No hay respiro ni lugar seguro en ningún sitio. Los hospitales están agotados y a punto de cerrar. Los tratamientos contra el cáncer ya no están garantizados porque el banco central no puede financiar las subvenciones que permitían a los hospitales importarlos. Apenas hay combustible para alimentar los respiradores.
Los amigos con hijos viven aterrorizados de que sus hijos enfermen aunque sea levemente. El hijo de mi amigo tuvo fiebre hace poco, y no había medicamentos para la fiebre en la farmacia, ni hielo para una compresa fría. Las redes sociales están llenas de peticiones de medicamentos. La madre de alguien tiene una enfermedad cardíaca y necesita desesperadamente medicamentos para la presión arterial. El padre de alguien es diabético y necesita una bomba de insulina de repuesto. ¿Alguien tiene algo guardado? ¿Hay alguien que vaya a venir pronto del extranjero y pueda traer algunos? Los medicamentos psiquiátricos también son imposibles de encontrar: Muchas de las peticiones de medicamentos que encuentro son de personas que ya están sufriendo el síndrome de abstinencia. No hace mucho, Embrace, la línea nacional de ayuda al suicidio, anunció que cerraba temporalmente debido a los prolongados cortes de electricidad.
La gente está muriendo de enfermedades tratables, como las picaduras de escorpión y la fiebre, y están aumentando los casos graves de intoxicación alimentaria. Con tan poca refrigeración, casi todo lo que se compra corre el riesgo de estar contaminado. Es difícil saber qué comer. Planifico nuestras comidas en torno a tres o cuatro productos, la mayoría no perecederos. El pan es una de las pocas cosas seguras.
A cada paso debo recordarlo: Soy uno de los pocos afortunados. Por cada dificultad que estoy viviendo, hay quienes lo tienen peor. Tengo cuatro horas de energía del generador al día; muchos no tienen ninguna. Soy lo suficientemente sano como para subir y bajar las escaleras cada vez que necesito salir de mi apartamento; los ancianos y los discapacitados están encerrados en casa. Trabajo desde casa; no tengo que renunciar al trabajo para pasar días enteros haciendo cola para conseguir combustible. El salario mínimo mensual vale ahora menos de 50 dólares, mientras que sólo el precio de los alimentos ha subido más de un 500% en el último año.
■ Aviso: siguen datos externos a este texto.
Lemma ResolvePrice_spec_witness :
  ((fun p => p OutputCostPerToken) <$> ResolvePrice sized_catalog "vk" gpt_4 size_selector) = Some (Some (f64_of_Z 8)) /\
  ((fun p => p InputCostPerToken) <$> ResolvePrice sized_catalog "vk" gpt_4 size_selector) = Some (Some (f64_of_Z 99)) /\
  ((fun p => p OutputCostPerToken) <$> ResolvePrice sized_catalog "vk" gpt_4 "{'size':'nope'}") = Some (Some (f64_of_Z 2)) /\
  ((fun p => p OutputCostPerToken) <$> ResolvePrice sized_catalog "vk" gpt_4 EmptySelectorKey) = Some (Some (f64_of_Z 2)).
Proof.
  unfold sized_catalog. split; [|split; [|split]]; rewrite ResolvePrice_spec; vm_compute; reflexivity.
Defined.

(** ** What the catalog knows *)

Lemma add_models_lookup ms s provider name :
  let s' := foldl add_model s ms in
  s'.(entries) = s.(entries) /\
  (name ∈ default ∅ (s'.(byProvider) !! provider) <->
     name ∈ default ∅ (s.(byProvider) !! provider) \/
     exists md, In md ms /\ md.(MProvider) = provider /\ md.(MModelName) = name).
Proof.
  cbn zeta. revert s. induction ms as [|md ms IH]; intros s; cbn [foldl].
  { split; [done|]. split; [by left | intros [?|(md & [] & _)]; done]. }
  destruct (IH (add_model s md)) as [He Hn]. rewrite He, Hn. split; [done|].
  cbn [add_model byProvider].
  destruct (decide (md.(MProvider) = provider)) as [<-|Hne].
  - rewrite lookup_insert_eq. cbn [default Datatypes.id]. split.
    + intros [[->%elem_of_singleton|Hin]%elem_of_union|(m & Hin & Hm)]; [| by left |].
      * right. exists md. split; [by left|done].
      * right. exists m. split; [by right|done].
    + intros [Hin|(m & [<-|Hin] & Hp & Hm)]; [left; set_solver | left; set_solver | right; by exists m].
  - rewrite lookup_insert_ne by done. split.
    + intros [Hin|(m & Hin & Hm)]; [by left | right; exists m; split; [by right|done]].
    + intros [Hin|(m & [<-|Hin] & Hp & Hm)]; [by left | done | right; by exists m].
Qed.

(** The catalog lists a model for a provider exactly when a row does. *)
Lemma HasModel_spec c ms ps cs provider name :
  HasModel (loadAll (Ok ms) (Ok ps) (Ok cs) c).2 provider name = true <->
  exists row, In row ms /\ row.(MMProvider).(SPName) = provider /\ row.(MMModelName) = name.
Proof.
  rewrite loadAll_Ok. cbn [snd HasModel Catalog_ModelLookup]. unfold Catalog_HasModel. cbn [models].
  set (l := map Metadata_ToCore ms).
  destruct (add_models_lookup l (mkModelSnapshot l ∅ ∅) provider name) as [_ Hn].
  cbn [byProvider] in Hn. rewrite lookup_empty in Hn. cbn [default Datatypes.id] in Hn.
  assert (Hrow : (exists md, In md l /\ md.(MProvider) = provider /\ md.(MModelName) = name) <->
    exists row, In row ms /\ row.(MMProvider).(SPName) = provider /\ row.(MMModelName) = name).
  { unfold l. split.
    - intros (md & (row & <- & Hin)%in_map_iff & Hp). by exists row.
    - intros (row & Hin & Hp). exists (Metadata_ToCore row). split; [by apply in_map|done]. }
  rewrite <- Hrow.
  destruct (byProvider _ !! provider) as [names|]; cbn [default Datatypes.id] in Hn.
  - rewrite bool_decide_eq_true. rewrite Hn. set_solver.
  - split; [done|]. intros H. exfalso. assert (name ∈ (∅ : gset string)) as H' by (apply Hn; by right). set_solver.
Qed.
(* ===== verification/Server.v ===== *)
(** * Serving a request ([internal/server/handlers.go], [chat.go], [utils.go])

    The handler of every model endpoint: authentication, body, parsing, admission hooks, routing,
    price, provider call, response, and the deferred hooks and release.  The world [W] is the
    state the hooks share with the rest of the gateway; [None] is a panic. *)

From S2P Require Import Prelude GoBase Float64 Errors Catalog Money Pricing VirtualKey Credential Config Context KeyFormat Hooks Selection Governance ModelCatalog Chat OpenAI Providers.

(** ** Routes ([providers/descriptors.go]) *)

(** The functions of a route, each with the JSON encoding of what it returns ([None] where that
    fails). *)
Record RouteDescriptor : Type := mkRouteDescriptor {
  SDK : Provider;
  Method : string;
  Path : string;
  DRequestKind : string;
  Wire : Type;
  (** [sonic.Unmarshal(body, desc.NewRequest())]. *)
  Parse : string -> result string Wire;
  ToDiffract : Wire -> DiffractLLMContext -> DiffractLLMContext * DiffractLLMChatCompletionRequest;
  FromDiffract : DiffractLLMChatCompletionResponse -> result string string;
  FromDiffractStream : DiffractLLMChatCompletionStreamResponse -> string * result string string;
  FromDiffractError : DiffractLLMError -> string * result string string;
  StreamDone : string * string;
  AddToRoute : bool
}.

Definition OpenAIChatRoute `{Sonic} : RouteDescriptor :=
  {| SDK := ProviderOpenAI;
     Method := "POST";
     Path := "/v1/chat/completions";
     DRequestKind := ChatRequest;
     Wire := OpenAIChatCompletionRequest;
     Parse := unmarshal_request;
     ToDiffract := ToDMChatCompletionRequest;
     FromDiffract res := marshal_response (ToOpenAIChatCompletionResponse (Some res));
     FromDiffractStream chunk := ("", marshal_chunk (ToOpenAIChatCompletionStreamResponse (Some chunk)));
     FromDiffractError err := ("", marshal_error (ToOpenAIError (Some err)));
     StreamDone := ("", "[DONE]");
     AddToRoute := true |}.

Definition ok_value {E A} (r : result E A) : option A := match r with Ok a => Some a | Err _ => None end.

(** ** Responses ([utils.go]) *)

Definition price (rctx : DiffractLLMContext) (pricing : option Pricing) : DiffractLLMContext :=
  match rctx.(Usage_), pricing with
  | Some usage, Some pricing => rctx <| Cost := FromNanoUSD (ToNanoUSD (CalculateCost pricing usage)) |>
  | _, _ => rctx
  end.

(** Whether an error is returned comes last. *)
Definition writeSSE (rctx : DiffractLLMContext) (event : string) (payload : result string string)
    : option (DiffractLLMContext * bool) :=
  match payload with
  | Err _ => Some (rctx, true)
  | Ok body => WriteSSE rctx event body
  end.

Definition writeErr (desc : RouteDescriptor) (rctx : DiffractLLMContext) (err : DiffractLLMError)
    : option DiffractLLMContext :=
  let rctx := rctx <| ResponseStatus := err.(StatusCode) |> <| CError := Some err |> in
  Context_JSON rctx err.(StatusCode) (ok_value (FromDiffractError desc err).2).

(** ** Chat completions ([chat.go]) *)

Definition statusClientClosed : Z := 499.

(** What the receiving loop does with one chunk: go on, or stop with [StreamAborted] or an error
    of the stream.  [gone] tells whether the request is cancelled when the loop looks, [first] is
    the time of the first token. *)
Inductive verdict : Type := Continue | Stop.

Definition client_gone (rctx : DiffractLLMContext) : DiffractLLMContext :=
  rctx <| StreamAborted := true |> <| ResponseStatus := statusClientClosed |>.

Definition on_chunk (desc : RouteDescriptor) (first : Z) (rctx : DiffractLLMContext)
    (chunk : option DiffractLLMChatCompletionStreamResponse) (gone : bool)
    : option (DiffractLLMContext * verdict) :=
  if gone then Some (client_gone rctx, Stop)
  else
    match chunk with
    | None => Some (rctx, Continue)
    | Some chunk =>
        match chunk.(chunk_Type), chunk.(chunk_Error) with
        | StreamEventError, None => None
        | StreamEventError, Some e =>
            let '(event, payload) := FromDiffractError desc e in
            '(rctx, _) ← writeSSE rctx event payload;
            Some (rctx <| CError := Some e |> <| ResponseStatus := e.(StatusCode) |>, Stop)
        | _, _ =>
            let rctx := match chunk.(chunk_Envelope).(env_Usage) with
                        | None => rctx
                        | Some usage =>
                            let newer := match rctx.(Usage_) with
                                         | None => true
                                         | Some u => (u.(OutputTokens) <=? usage.(OutputTokens))%Z
                                         end in
                            if newer then rctx <| Usage_ := Some usage |> else rctx
                        end in
            let rctx := match chunk.(chunk_Choices) with
                        | c :: _ => match c.(sch_FinishReason) with
                                    | Some reason => rctx <| StreamFinishReason := reason |>
                                    | None => rctx
                                    end
                        | [] => rctx
                        end in
            let rctx := if (rctx.(StreamChunks) =? 0)%Z then Mark rctx StageFirstToken first else rctx in
            let rctx := rctx <| StreamChunks ::= fun n => wrap32 (n + 1) |> in
            let '(event, payload) := FromDiffractStream desc chunk in
            '(rctx, err) ← writeSSE rctx event payload;
            if err : bool then Some (client_gone rctx, Stop) else Some (rctx, Continue)
        end
    end.

(** The [for] loop over the channel, and whether it was left by [return]. *)
Fixpoint chunk_loop (desc : RouteDescriptor) (first : Z) (rctx : DiffractLLMContext)
    (chunks : list (option DiffractLLMChatCompletionStreamResponse * bool))
    : option (DiffractLLMContext * verdict) :=
  match chunks with
  | [] => Some (rctx, Continue)
  | (chunk, gone) :: chunks' =>
      '(rctx, v) ← on_chunk desc first rctx chunk gone;
      match v with
      | Stop => Some (rctx, Stop)
      | Continue => chunk_loop desc first rctx chunks'
      end
  end.

(** After the channel is closed; [gone] tells whether the request is cancelled by then. *)
Definition stream_end (desc : RouteDescriptor) (rctx : DiffractLLMContext) (gone : bool)
    : option DiffractLLMContext :=
  if gone then Some (client_gone rctx)
  else
    let '(event, payload) := desc.(StreamDone) in
    '(rctx, err) ← WriteSSE rctx event payload;
    if err : bool then Some (client_gone rctx) else Some (rctx <| RequestCompleted := true |>).

Definition stream_headers (rctx : DiffractLLMContext) : option DiffractLLMContext :=
  rctx ← SetHeader rctx "Content-Type" "text/event-stream";
  rctx ← SetHeader rctx "Cache-Control" "no-cache";
  rctx ← SetHeader rctx "Connection" "keep-alive";
  rctx ← SetHeader rctx "X-Accel-Buffering" "no";
  w ← rctx.(Writer);
  let rctx := rctx <| Writer := Some (WriteHeader w StatusOK) |> <| ResponseStatus := StatusOK |> in
  Some (Flush rctx).

Definition chatCompletion (desc : RouteDescriptor) (provider : ProviderInstance) (cred : Credential)
    (pricing : Pricing) (req : DiffractLLMChatCompletionRequest) (first : Z) (rctx : DiffractLLMContext)
    : option DiffractLLMContext :=
  if Request_IsStreaming req then
    w ← rctx.(Writer);
    if negb w.(WFlusher) then
      writeErr desc rctx (NewInternalError "server-handler" "client does not support streaming" None)
    else
      '(rctx, res) ← ChatCompletionStream provider rctx (Some req) (Some cred);
      match res with
      | Err err => writeErr desc rctx err
      | Ok stream =>
          rctx ← stream_headers rctx;
          '(rctx, v) ← chunk_loop desc first rctx stream.(received);
          rctx ← match v with
                 | Stop => Some rctx
                 | Continue => stream_end desc rctx stream.(cancelled_at_end)
                 end;
          Some (price rctx (Some pricing))
      end
  else
    '(rctx, res) ← ChatCompletion provider rctx (Some req) (Some cred);
    match res with
    | Err err => writeErr desc rctx err
    | Ok upstreamRes =>
        let rctx := rctx <| Usage_ := upstreamRes.(res_Envelope).(env_Usage) |> in
        let rctx := price rctx (Some pricing) in
        let rctx := rctx <| ResponseStatus := StatusOK |> in
        rctx ← Context_JSON rctx StatusOK (ok_value (FromDiffract desc upstreamRes));
        Some (rctx <| RequestCompleted := true |>)
    end.

(** ** The handler ([handlers.go]) *)

(** A request as it arrives: its declared length (-1 if chunked), the bytes the client sends and
    the error that ends them. *)
Record Incoming : Type := mkIncoming {
  in_ctx : Z;
  in_request : HTTPRequest;
  in_length : Z;
  in_body : string;
  in_error : option string;
  in_writer : ResponseWriter
}.

(** The body's reader gives its bytes and then its error; the limit hides an error that comes
    after it. *)
Definition readBody (maxBodySize : Z) (r : Incoming) : result DiffractLLMError string :=
  let maxBody := wrap64 (Z.shiftl maxBodySize 10) in
  if (maxBody <? r.(in_length))%Z then Err (NewPayloadTooLarge maxBody)
  else
    let buf := str_take (Z.to_nat maxBody) r.(in_body) in
    let rest := str_drop (Z.to_nat maxBody) r.(in_body) in
    let full := (maxBody <=? Z.of_nat (String.length buf))%Z in
    match (if full then None else r.(in_error)) with
    | Some cause => Err (NewInvalidRequestBody "reading body" (Some cause))
    | None => if full && negb (is_empty rest) then Err (NewPayloadTooLarge maxBody) else Ok buf
    end.

(** ** The server *)

Section server.
Context {W Src : Type} `{CredentialSource Src}.

Record DiffractLLMServer : Type := mkServer {
  MaxBodySizeKB : Z;
  CtxPool : list DiffractLLMContext;
  HookEngine_ : HookEngine W;
  selectionEngine : SelectionEngine Src;
  ProviderRegistry : Registry
}.
#[export] Instance Server_eta : Eta DiffractLLMServer := fun s =>
  mkServer (MaxBodySizeKB s) (CtxPool s) (HookEngine_ s) (selectionEngine s) (ProviderRegistry s).

(** The choices and clock readings of one request. *)
Record RequestEnv : Type := mkRequestEnv {
  which : option nat;
  clock : nat -> Z;
  rnd : f64;
  elapsed : nat -> Z
}.

(** The caches the handler reads. *)
Variables (key_cache : W -> KeyCache) (catalog : W -> ModelCatalog).

Record Routed : Type := mkRouted {
  ad_request : DiffractLLMChatCompletionRequest;
  ad_provider : ProviderInstance;
  ad_credential : Credential;
  ad_pricing : Pricing
}.

(** The part of the handler before the provider call; every [writeErr; return] of it is an [Err]. *)
Definition route (ds : DiffractLLMServer) (desc : RouteDescriptor) (env : RequestEnv) (r : Incoming)
    (st : W * DiffractLLMContext)
    : option (SelectionEngine Src * (W * DiffractLLMContext) * result DiffractLLMError Routed) :=
  let '(w, rctx) := st in
  let se := ds.(selectionEngine) in
  match ValidatevKeyAuth (env.(clock) 1%nat) (key_cache w) rctx with
  | (Some authErr, rctx) => Some (se, (w, rctx), Err authErr)
  | (None, rctx) =>
      let rctx := Mark rctx StageAuth (env.(clock) 2%nat) in
      match readBody ds.(MaxBodySizeKB) r with
      | Err err => Some (se, (w, rctx), Err err)
      | Ok body =>
          let rctx := Mark (rctx <| BodyBytes := Some body |>) StageReadBody (env.(clock) 3%nat) in
          match Parse desc body with
          | Err cause => Some (se, (w, rctx), Err (NewInvalidRequestBody "parsing request" (Some cause)))
          | Ok payload =>
              let '(rctx, dfRequest) := ToDiffract desc payload rctx in
              let rctx := Mark rctx StageParse (env.(clock) 4%nat) in
              '((w, rctx), err) ← RunPreCallHooks env.(elapsed) ds.(HookEngine_) (w, rctx);
              match err with
              | Some err => Some (se, (w, rctx), Err err)
              | None =>
                  let rctx := Mark rctx StageAdmission (env.(clock) 5%nat) in
                  '(se, rctx, cred) ← Resolve env.(rnd) se rctx;
                  match cred with
                  | Err err => Some (se, (w, rctx), Err err)
                  | Ok cred =>
                      match ResolvePrice (catalog w) rctx.(VirtualKeyID) rctx.(Modelkey) EmptySelectorKey with
                      | None => Some (se, (w, rctx), Err (NewUnpricedModel (SlashKey rctx.(Modelkey))))
                      | Some pricing =>
                          let rctx := rctx <| Pricing_ := Some pricing |> in
                          match Registry_Get ds.(ProviderRegistry) rctx.(Modelkey).(KProvider) with
                          | Err dErr => Some (se, (w, rctx), Err dErr)
                          | Ok provInstance =>
                              '((w, rctx), err) ← RunPreProviderHooks env.(elapsed) ds.(HookEngine_) (w, rctx);
                              match err with
                              | Some err => Some (se, (w, rctx), Err err)
                              | None =>
                                  Some (se, (w, Mark rctx StageRouting (env.(clock) 6%nat)),
                                    Ok (mkRouted dfRequest provInstance cred pricing))
                              end
                          end
                      end
                  end
              end
          end
      end
  end.

(** The rest of the handler, down to the deferred functions. *)
Definition respond (ds : DiffractLLMServer) (desc : RouteDescriptor) (env : RequestEnv)
    (st : W * DiffractLLMContext) (a : result DiffractLLMError Routed) : option (W * DiffractLLMContext) :=
  match a with
  | Err err => rctx ← writeErr desc st.2 err; Some (st.1, rctx)
  | Ok a =>
      rctx ← (if String.eqb desc.(DRequestKind) ChatRequest
              then chatCompletion desc a.(ad_provider) a.(ad_credential) a.(ad_pricing) a.(ad_request)
                     (env.(clock) 7%nat) st.2
              else writeErr desc st.2 (NewInternalError "server handler" "unknown request kind" None));
      RunPostProviderHooks env.(elapsed) ds.(HookEngine_) (st.1, rctx)
  end.

(** The server and the world afterwards, and the context as it was released. *)
Definition GenericRequestHandler (ds : DiffractLLMServer) (desc : RouteDescriptor) (env : RequestEnv)
    (r : Incoming) (w : W) : option (DiffractLLMServer * W * DiffractLLMContext) :=
  let '(pool, rctx) := Pool_Acquire ds.(CtxPool) env.(which) r.(in_ctx) r.(in_request) r.(in_writer) in
  let rctx := rctx <| RequestID := deref "" (r.(in_writer).(WHeader) !! "X-Request-Id") |>
                   <| SDKProvider := desc.(SDK) |> <| RequestKind_ := desc.(DRequestKind) |>
                   <| StartedAt := env.(clock) 0%nat |> in
  '(se, st, a) ← route ds desc env r (w, rctx);
  st ← respond ds desc env st a;
  '(w, rctx) ← RunPostCallHooks env.(elapsed) ds.(HookEngine_) st;
  Some (ds <| CtxPool := Pool_Release pool rctx |> <| selectionEngine := se |>, w, rctx).
End server.
Arguments DiffractLLMServer : clear implicits.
Esta lista de privilegios no es un mero ejercicio de limpieza de conciencia. Es la forma en que todos tratamos de recordarnos que las cosas siempre podrían ser más insoportables, por lo que quejarse es inútil. Hace tiempo que se han descartado los estándares con los que se miden las condiciones de vida "normales" o "aceptables". La gente que tiene los medios para hacerlo se va. Cada semana me despido de un querido amigo.
Beirut, tal y como la conocíamos, ha desaparecido. Incluso durante la guerra civil de 1975-90, la ciudad gozaba de cierto caché. Había bombardeos, pero también glamour, un entusiasmo por la vida como una corriente eléctrica. Pero ahora las franjas de vida nocturna están en su mayoría cerradas y oscuras. Durante la guerra hubo un alto el fuego que permitió un cierto descanso, aunque fuera fugaz. Pero en un mundo que funciona con combustibles fósiles, ¿qué vida es posible cuando ya no están disponibles? ¿Qué vida sin electricidad, sin coches, sin gas para cocinar, sin Internet, sin agua potable? No hay descanso en este tipo de guerra económica.
Porque eso es exactamente lo que es. El combustible y las medicinas, aunque escasos, no son del todo inaccesibles. Son inalcanzables, acaparados por individuos y organizaciones con conexiones políticas, susceptibles de ser exportados o vendidos en el mercado negro.
En un mundo en el que la búsqueda maximalista del beneficio es suprema, este comportamiento es simplemente la forma en que el sistema fue construido para funcionar. El Líbano no es una excepción. Es un anticipo de lo que ocurre cuando la gente se queda sin recursos que cree que son infinitos. Así de rápido puede colapsar una sociedad. Esto es lo que parece cuando el mundo tal y como lo conocemos se acaba.